Trotman assured that EITI will bring many benefits to Guyana. These include an improved investment climate, a signal to international investors that the government has a clear commitment to transparency and good governance, and strengthened accountability.
“Guyana’s entry into the EITI framework is not only because of oil, as our other resources must be better managed as well,” the minister said.
The official is hoping that by the end of this year, Guyana would make great strides in advancing not only its candidacy in the EITI, but more importantly, strengthening the good governance and transparency initiatives, and democratic fundamentals.
“Open, transparent and accountable governance of the extractive industries are integral to the sustainable development of Guyana, and we, as Guyanese, and in partnerships, must do what is right and necessary. The EITI is both right, and necessary.”
According to Jason Calder, Country Representative of the Carter Center, while his organisation is known for its elections work, it also has a history of engagements in other areas.
“The center’s involvement with the Extractive Industries Transparency Initiative (EITI) builds on over a decade of pioneering work on transparency and access to information at the global level and in more than 17 countries, and on long-term mining sector transparency projects in the Republic of Congo (DRC).”

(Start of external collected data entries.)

Lemma freeze_page_spec co opp rx0 rm0 (p p' : Page Tuple Sp) offs rx rm af n : cutoffs_ok co → horizon_done co → NoDup offs → apart p offs →
  (∀ off t, off ∈ offs → tuple_on p off t → honest t ∧ stamped co t) → xid_tracker co rx0 → multi_tracker co rm0 →
  freeze_page create co opp rx0 rm0 p offs = Ok (p', rx, rm, af, n) →
  (xid_tracker co rx ∧ pos (relfrozenxid co) rx ≤ pos (relfrozenxid co) rx0) ∧ (multi_tracker co rm ∧ pos (relminmxid co) rm ≤ pos (relminmxid co) rm0) ∧
  (∀ off t, off ∈ offs → tuple_on p off t → ∃ t', tuple_on p' off t' ∧ left_on co rx rm af t t') ∧
  (∀ off t, off ∉ offs → tuple_on p off t → tuple_on p' off t).
Proof.
  intros Hco Hold Hnd Hap Hok Hrx Hrm. unfold freeze_page. destruct (fold_result _ _ _) as [s|] eqn:E; rsimpl; [|done].
  apply record_spec in E as (l & [R1 R2 R3 R4 R5 R6 R7 R8]); [|done|done|by constructor|intros off t Ho Ht; destruct (Hok off t Ho Ht) as [H1 H2]; split; [done|by apply honest_unmoved]].
  cbn [pagefrz frozen freeze_required app FreezePageRelfrozenXid FreezePageRelminMxid NoFreezePageRelfrozenXid NoFreezePageRelminMxid] in *. rewrite R3. destruct R2 as (B1 & B2 & B3 & B4).
  destruct (tk_freeze co _ R1) as [K1 K2], (tk_nofreeze co _ R1) as [K3 K4].
  assert (Hsame : ∀ off t t', tuple_on p off t → tuple_on p off t' → t = t') by (intros off t t' (i & Hi & Hi') (j & Hj & Hj'); congruence).
  destruct (freeze_required (pagefrz s) || _) eqn:Hdo.
  - assert (Hl : l ≠ []). { destruct (freeze_required (pagefrz s)) eqn:Hr; [by destruct (R5 eq_refl)|]. cbn [orb] in Hdo. apply andb_true_iff in Hdo as [_ Hdo]. by destruct l. }
    destruct (heap_pre_freeze_checks p l) as [[]|] eqn:Hck; rsimpl; [|done]. destruct (heap_freeze_prepared_tuples p l) as [p1|] eqn:Hex; rsimpl; [|done].
    destruct (0 <? length l)%nat eqn:Hn; [|by destruct l]. intros [= <- <- <- <- <-].
    assert (Hndl : NoDup (map frz_offset l)) by (by eapply sublist_NoDup).
    assert (Hin : ∀ o, o ∈ map frz_offset l → o ∈ offs) by (intros o Ho; by apply (sublist_subseteq _ _ R4)).
    assert (Hapl : apart p (map frz_offset l)) by (intros o o' i i' Ho; apply Hap; auto).
    pose proof (execute_page l p p1 Hndl Hapl Hex) as Hx. split_and!; try done; [|intros off t Ho Ht; destruct (Hx off t Ht) as [_ H]; apply H; auto].
    intros off t Ho Ht. destruct (R8 off Ho) as (t0 & pf & u & frz & tf & pf1 & H1 & H2 & H3 & H4 & (M1 & M2 & _) & _ & H7). assert (t0 = t) as -> by eauto.
    destruct (Hok off t Ho Ht) as [Hh Hs]. exists (heap_execute_freeze_tuple t frz). destruct H3 as [_ _ [T1 T2] T3 _ _ _ T4 T5].
    destruct u.
    + destruct (Hx off t Ht) as [H _]. split; [apply (H (set_offset off frz)); done|].
      assert (Hc : pre_freeze_check t frz = Ok ()) by (by apply (checks_each p l off t (set_offset off frz))).
      destruct (frozen_answers co pf t true frz tf pf1 Hco Hold Hs Hh H2 Hc) as (A1 & A2 & A3). constructor; auto. split; [by eapply xids_above_le|by eapply multis_above_le].
    + rewrite (T4 eq_refl) in *. destruct (Hx off t Ht) as [_ H]. split; [by apply H|]. constructor; auto. split; [by eapply xids_above_le|by eapply multis_above_le].
  - rsimpl. change (0 <? 0)%nat with false. cbv iota. intros [= <- <- <- <- <-]. apply orb_false_iff in Hdo as [Hreq Hdo]. split_and!; try done.
    intros off t Ho Ht. destruct (R8 off Ho) as (t0 & pf & u & frz & tf & pf1 & H1 & H2 & H3 & H4 & (_ & _ & M3 & M4) & H6 & H7). assert (t0 = t) as -> by eauto.
    exists t. split; [done|]. destruct (Hok off t Ho Ht) as [Hh Hs]. destruct (tt_kept _ _ _ _ _ _ _ H3 (H6 Hreq)) as (T1 & T2 & T3). constructor; auto.
    + split; [by eapply xids_above_le|by eapply multis_above_le].
    + destruct (0 <? length l)%nat eqn:Hn; [done|]. intros Haf. assert (Hu : u = false) by (destruct u; [|done]; apply Nat.ltb_ge in Hn; destruct l; [by apply elem_of_nil in H4|cbn in Hn; lia]).
      pose proof (tt_total _ _ _ _ _ _ _ H3 (H7 Haf)) as H. by rewrite (tt_unused _ _ _ _ _ _ _ H3 Hu) in H.
Qed.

Calder stressed that EITI is a global standard to promote open and accountable management of natural resources. According to the EITI website, there are currently 51 countries implementing the EITI standard and 31 of which are compliant. We look forward to Guyana eventually joining this grouping.”
According to a Carter Centre official, there are much more benefits from EITI.
“Reporting under the EITI also examines revenue collections, inter-governmental transfers, company social expenditures, the process for allocation licences and contracts, identifying the beneficial owners of companies in the extractive sector, and documenting the impact of the extractive industries on the economy.”
Calder noted that overtime, the role of EITI can be significant in setting and advancing the national agenda on issues of transparency and accountability can be significant.